FIGURE 2.

Pooled-diatom transformant T7 assay screen for in vivo Cas9 activity to compare the mutagenesis efficiency between two sgRNAs designed to target the nitrate reductase (Phatr3_J54983) gene. (A) Two sgRNAs were designed within the Phaeodactylum genomic region displayed. The spacer sequence (line), PAM site (bold line) and Cas9 cut site (grew arrow) are defined for sgRNA gNR-A and gNR-B. (B) The T7 heteroduplex assay was used to quantify the efficiency of in vivo Cas9 activity for each sgRNA for a population of pooled-Phaeodactylum transformants. This chart demonstrates how the T7 heteroduplex assay can produce and cleave mismatched amplicon products(I). The pool of target loci amplicons (II) is denatured and slowly annealed to form mismatched double-stranded DNA, or heteroduplexes (III). The heteroduplexes are then digested by T7 endonuclease I (New England Biolabs). Heteroduplexes are subsequently cleaved by T7 while homoduplexes remain full length. (C) The expected T7 cleavage pattern for gNR-A and gNR-B associated amplicons. The size of the “amplicon” input is 185-bp. For gNR-A, the expected “T7” products are ∼185-bp (homoduplex), 127-bp and 58-bp.

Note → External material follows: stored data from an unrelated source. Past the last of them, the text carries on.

Definition incremented (self : TracerTaskCountersV1) (kind : CounterKindV1) :
    result TracerTaskExecuteOnlyReasonV1 TracerTaskCountersV1 :=
  let '(Build_TracerTaskCountersV1 accepted initial announcement ready fork vfork clone
          exec entry exit no_return ptrace_exit reap) := self in
  accepted ← bump accepted;
  match kind with
  | CountInitialBirth =>
      initial ← bump initial;
      Ok (Build_TracerTaskCountersV1 accepted initial announcement ready fork vfork clone
            exec entry exit no_return ptrace_exit reap)
  | CountChildAnnouncement =>
      announcement ← bump announcement;
      Ok (Build_TracerTaskCountersV1 accepted initial announcement ready fork vfork clone
            exec entry exit no_return ptrace_exit reap)
  | CountChildReady =>
      ready ← bump ready;
      Ok (Build_TracerTaskCountersV1 accepted initial announcement ready fork vfork clone
            exec entry exit no_return ptrace_exit reap)
  | CountExec =>
      exec ← bump exec;
      Ok (Build_TracerTaskCountersV1 accepted initial announcement ready fork vfork clone
            exec entry exit no_return ptrace_exit reap)
  | CountSeccompEntry =>
      entry ← bump entry;
      Ok (Build_TracerTaskCountersV1 accepted initial announcement ready fork vfork clone
            exec entry exit no_return ptrace_exit reap)
  | CountSyscallExit =>
      exit ← bump exit;
      Ok (Build_TracerTaskCountersV1 accepted initial announcement ready fork vfork clone
            exec entry exit no_return ptrace_exit reap)
  | CountPtraceExitEvent =>
      ptrace_exit ← bump ptrace_exit;
      Ok (Build_TracerTaskCountersV1 accepted initial announcement ready fork vfork clone
            exec entry exit no_return ptrace_exit reap)
  | CountTerminalReap =>
      reap ← bump reap;
      Ok (Build_TracerTaskCountersV1 accepted initial announcement ready fork vfork clone
            exec entry exit no_return ptrace_exit reap)
  end.

Definition with_correlated_birth (self : TracerTaskCountersV1)
    (kind : TracerTaskChildBirthKindV1) :
    result TracerTaskExecuteOnlyReasonV1 TracerTaskCountersV1 :=
  let '(Build_TracerTaskCountersV1 accepted initial announcement ready fork vfork clone
          exec entry exit no_return ptrace_exit reap) := self in
  match kind with
  | ChildFork =>
      fork ← bump fork;
      Ok (Build_TracerTaskCountersV1 accepted initial announcement ready fork vfork clone
            exec entry exit no_return ptrace_exit reap)
  | ChildVfork =>
      vfork ← bump vfork;
      Ok (Build_TracerTaskCountersV1 accepted initial announcement ready fork vfork clone
            exec entry exit no_return ptrace_exit reap)
  | ChildClone =>
      clone ← bump clone;
      Ok (Build_TracerTaskCountersV1 accepted initial announcement ready fork vfork clone
            exec entry exit no_return ptrace_exit reap)
  end.

Definition with_no_return_resolution (self : TracerTaskCountersV1) :
    result TracerTaskExecuteOnlyReasonV1 TracerTaskCountersV1 :=
  let '(Build_TracerTaskCountersV1 accepted initial announcement ready fork vfork clone
          exec entry exit no_return ptrace_exit reap) := self in
  no_return ← bump no_return;
  Ok (Build_TracerTaskCountersV1 accepted initial announcement ready fork vfork clone
        exec entry exit no_return ptrace_exit reap).

Record TracerTaskStateRecorderV1 := {
  tasks : list TaskSlotV1;
  pending_children : list PendingChildCorrelationV1;
  slots_used : nat;
  next_logical_task_id : Z;
  next_transport_sequence : Z;
  counters : TracerTaskCountersV1;
  poisoned : option TracerTaskExecuteOnlyReasonV1;
}.

Definition new : TracerTaskStateRecorderV1 := {|
  tasks := replicate TRACER_TASK_MAX_TASKS_V1 TaskSlotV1_EMPTY;
  pending_children := replicate TRACER_TASK_MAX_TASKS_V1 PendingChildCorrelationV1_EMPTY;
  slots_used := 0;
  next_logical_task_id := 1;
  next_transport_sequence := 1;
  counters := counters_zero;
  poisoned := None;
|}.

(** ** Field updates *)

Definition with_tasks (f : list TaskSlotV1 → list TaskSlotV1)
    (r : TracerTaskStateRecorderV1) : TracerTaskStateRecorderV1 :=
  {| tasks := f (tasks r); pending_children := pending_children r;
     slots_used := slots_used r; next_logical_task_id := next_logical_task_id r;
     next_transport_sequence := next_transport_sequence r; counters := counters r;
     poisoned := poisoned r |}.

Definition with_pending_children
    (f : list PendingChildCorrelationV1 → list PendingChildCorrelationV1)
    (r : TracerTaskStateRecorderV1) : TracerTaskStateRecorderV1 :=
  {| tasks := tasks r; pending_children := f (pending_children r);
     slots_used := slots_used r; next_logical_task_id := next_logical_task_id r;
     next_transport_sequence := next_transport_sequence r; counters := counters r;
     poisoned := poisoned r |}.

Definition with_slots_used (n : nat) (next_id : Z)
    (r : TracerTaskStateRecorderV1) : TracerTaskStateRecorderV1 :=
  {| tasks := tasks r; pending_children := pending_children r;
     slots_used := n; next_logical_task_id := next_id;
     next_transport_sequence := next_transport_sequence r; counters := counters r;
     poisoned := poisoned r |}.

Definition with_accepted (c : TracerTaskCountersV1) (next : Z)
    (r : TracerTaskStateRecorderV1) : TracerTaskStateRecorderV1 :=
  {| tasks := tasks r; pending_children := pending_children r;
     slots_used := slots_used r; next_logical_task_id := next_logical_task_id r;
     next_transport_sequence := next; counters := c; poisoned := poisoned r |}.

Definition with_poisoned (p : option TracerTaskExecuteOnlyReasonV1)
    (r : TracerTaskStateRecorderV1) : TracerTaskStateRecorderV1 :=
  {| tasks := tasks r; pending_children := pending_children r;
     slots_used := slots_used r; next_logical_task_id := next_logical_task_id r;
     next_transport_sequence := next_transport_sequence r; counters := counters r;
     poisoned := p |}.

(** The slot writes of the observation handlers. *)
Definition clear_pending (t : TaskSlotV1) (p : option Z) : TaskSlotV1 :=
  {| logical_task_id := logical_task_id t;
     thread_group_logical_task_id := thread_group_logical_task_id t;
     raw_tid := raw_tid t; phase := phase t; pending_syscall := p;
     child_ready_seen_for_pending := false; pending_child_raw_tid := 0;
     exec_event_seen_for_pending := false; exec_seen_ever := exec_seen_ever t;
     slot_termination := slot_termination t |}.

Definition set_exec_seen (t : TaskSlotV1) : TaskSlotV1 :=
  {| logical_task_id := logical_task_id t;
     thread_group_logical_task_id := thread_group_logical_task_id t;
     raw_tid := raw_tid t; phase := phase t; pending_syscall := pending_syscall t;
     child_ready_seen_for_pending := child_ready_seen_for_pending t;
     pending_child_raw_tid := pending_child_raw_tid t;
     exec_event_seen_for_pending := true; exec_seen_ever := true;
     slot_termination := slot_termination t |}.

Definition set_pending_child (child_raw_tid : Z) (t : TaskSlotV1) : TaskSlotV1 :=
  {| logical_task_id := logical_task_id t;
     thread_group_logical_task_id := thread_group_logical_task_id t;
     raw_tid := raw_tid t; phase := phase t; pending_syscall := pending_syscall t;
     child_ready_seen_for_pending := child_ready_seen_for_pending t;
     pending_child_raw_tid := child_raw_tid;
     exec_event_seen_for_pending := exec_event_seen_for_pending t;
     exec_seen_ever := exec_seen_ever t; slot_termination := slot_termination t |}.

Definition set_child_ready_seen (t : TaskSlotV1) : TaskSlotV1 :=
  {| logical_task_id := logical_task_id t;
     thread_group_logical_task_id := thread_group_logical_task_id t;
     raw_tid := raw_tid t; phase := phase t; pending_syscall := pending_syscall t;
     child_ready_seen_for_pending := true;
     pending_child_raw_tid := pending_child_raw_tid t;
     exec_event_seen_for_pending := exec_event_seen_for_pending t;
     exec_seen_ever := exec_seen_ever t; slot_termination := slot_termination t |}.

For gNR-B, ∼185-bp (homoduplex), 113-bp and 72-bp. (D) The three products, “amplicon,” “heteroduplex,” and “T7” were size analyzed on a 4200 TapeStation System (Agilent, Santa Clara, CA, United States). The T7 cleavage efficiency is displayed above each “T7” lane in the gel that represents the mutagenesis efficiency of each sgRNA for all Phaeodactylum cell lines. Each band detected by the software is indicated by a black arrow. The expected “T7” 113-bp and 72-bp bands are labeled.